The physics of crowds Teach article

Crowding affects us almost every day, from supermarket queues to traffic jams. Timothy Saunders from EMBL explains why this is interesting to scientists and how to study the phenomenon in class.

A crowd at the Hajj, Mecca
Image courtesy of Fraz Ismat;
image source: Flickr

The physics of crowds is an active area of research in many fields, from public safety to protein interactions. Crowds occur in many places: people entering stadia, traffic jams, animal migrations (e.g. wildebeest or salmon), and molecular crowding inside cells.

Wildebeest risking strong
currents and crocodiles to
cross the Mara river, Kenya

Image courtesy of Rainbirder;
image source: Flickr

The reasons for crowding are as manifold as their occurrences, and include the density of people, animals or molecules; narrow streets; road works; accidents; lack of visibility; social pressure (when people are uncertain, they tend to follow others); avoidance of danger (groups of animals avoiding predators); limited exit points (wildebeest crossing rivers at shallows during migration); panic (escaping from fire); and rapid velocity changes (traffic-jam formation).

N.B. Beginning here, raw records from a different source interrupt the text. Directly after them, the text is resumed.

(** * The lambda platform backend: deployment reconciliation, configuration
      variables and log reading.

    A shallow embedding of [builtin/lambda] (the [Deployer] and the
    [cloudwatchLogsViewer]).  Every remote call of the Go code (lambda, s3,
    s3manager, cloudwatchlogs) and every file-system call is a command of a
    small command monad; a program is run against arbitrary services, which
    answer each command from a world state, and the run records the trace of
    commands together with their answers.  Theorems quantify over all
    services and every world, so they hold whatever the remote side does. *)

From Stdlib Require Import ZArith String List Ascii Lia Bool.
From Stdlib.Strings Require Import Byte.
From stdpp Require Import base gmap strings list pretty.

Local Open Scope string_scope.
Local Open Scope Z_scope.

(** ** Errors and results *)

(** Go's [error] values.  An error coming back from a remote service or from
    the operating system is opaque to the program; [errors.Wrapf] puts a
    message around a cause. *)
Inductive error : Type :=
| ApiError (msg : string)
| ErrNoSuchVariable
| Wrapf (cause : error) (msg : string).

(** The [(out, err)] pair every SDK call returns: exactly one of them is set. *)
Inductive result (A : Type) : Type :=
| Ok (a : A)
| Err (e : error).
Arguments Ok {A} a.
Arguments Err {A} e.

(** ** Data of the repository

    [component.Source], [component.ConfigVar], [component.LogEvent],
    [component.ErrNoSuchVariable] and [AppInfo] are declared in other files of
    the repository; they are given here with the fields [builtin/lambda]
    reads and writes. *)

(** [component.Source]. *)
Record Source := { App : string }.

(** [component.ConfigVar]. *)
Record ConfigVar := { Name : string; Value : string }.

(** [AppInfo], the build metadata. *)
Record AppInfo := {
  BuildId : string;
  Runtime : string;
  AppZip : string;
  PreZip : string;
  LibZip : string
}.

Record DeployConfig := { Bucket : string }.

Record Deployer := {
  config : DeployConfig;
  roleName : string;
  roleArn : string
}.

Definition DefaultMemory : Z := 256.
Definition DefaultTimeout : Z := 60.

(** [time.Time], as seconds since the epoch and nanoseconds within the
    second. *)
Record Time := { t_sec : Z; t_nsec : Z }.

(** [component.LogEvent]. *)
Record LogEvent := {
  Partition : string;
  Timestamp : Time;
  Message : string
}.

(** ** Data of the SDK, with the fields the code reads or writes.

    A pointer field that the code dereferences without a check is a plain
    value here (the services always fill it); a pointer that the code tests,
    copies as a pointer or leaves unset is an [option]. *)

(** An open [*os.File], known by the path it was opened from. *)
Record File := { f_path : string }.

Record LayerVersionsListItem := { lvi_Version : Z }.
Record ListLayerVersionsOutput := { LayerVersions : list LayerVersionsListItem }.

Record GetLayerVersionInput := { glv_LayerName : string; glv_VersionNumber : Z }.
Record GetLayerVersionOutput := {
  glv_CodeSha256 : string;        (* Content.CodeSha256 *)
  glv_LayerVersionArn : string
}.

Record HeadObjectInput := { ho_Bucket : string; ho_Key : string }.
Record HeadObjectOutput := { ETag : string }.

Record UploadInput := { up_Body : File; up_Bucket : string; up_Key : string }.

Record PublishLayerVersionInput := {
  plv_Description : string;
  plv_LayerName : string;
  plv_CompatibleRuntimes : list string;
  plv_S3Bucket : string;          (* Content.S3Bucket *)
  plv_S3Key : string              (* Content.S3Key *)
}.
Record PublishLayerVersionOutput := {
  plo_LayerArn : string;
  plo_LayerVersionArn : string;
  plo_CodeSha256 : string         (* Content.CodeSha256 *)
}.

Record Layer := { Arn : string }.

(** [lambda.EnvironmentResponse]: [Variables] is a Go map, which may be the
    nil map ([None]); the values of its entries are never nil. *)
Record EnvironmentResponse := { Variables : option (gmap string string) }.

Crowds are a real problem for which the application of physics can be helpful. Crowds have intriguing dynamics: both the behaviour of the individual members of the crowd and of the crowd as a whole must be considered – and this can change rapidly or become unstable. Crowd behaviour can even be counterintuitive. In a traffic jam, for example, the position of the vehicle at the front of the jam often moves further back over time, against the flow of traffic, as the jam propagates through a stream of vehiclesw1.

Image courtesy of Timo
Newton-Syms; image
source: Flickr

For more details of the physical phenomena in crowds, see the supplementary online informationw2.

Teaching crowd formation

The proposed lesson introduces students aged 14 and above to some of the underlying principles of crowds and crowding. In particular, it highlights the need for multiple areas of physics to be used together to tackle such complex phenomena. The lesson can be used to teach phases of matter (because crowds can be both solids and fluids), properties of fluids, forces and interactions, and dynamics. A lesson plan is available onlinew2.

Introduction

A crowd at the Hajj, Mecca.
Click on image to enlarge

Image courtesy of Hani Nabulsi
  1. Introduce the topicw2 and remind the class that crowds do not necessarily involve humans.
  2. In groups of 2-5, students should collect examples of crowding and the reasons for crowd formation.
  3. Mediate a class discussion to collect the results and reduce the reasons for crowd formation to more general concepts such as those mentioned above (e.g. narrow spaces and panic).
  4. Introduce the physical phenomena displayed in crowdsw2. You can use videosw3, w4 to help demonstrate these points clearly and refer to the list of examples collected by the class to motivate the discussion. The class should draw analogies between interactions in crowds and other physics concepts (such as electron–electron repulsion, shock / travelling waves and fluid flow).
A crowd at the entrance to a
London Underground station.
Click on image to enlarge

Image courtesy of Luke
Robinson; image source: Flickr

The following experiments build an intuitive understanding of how different factors affect crowds. They require students to behave sensibly and avoid danger. Stress that students should avoid physical contact during the experiments and that experiments should always be done at a walking pace.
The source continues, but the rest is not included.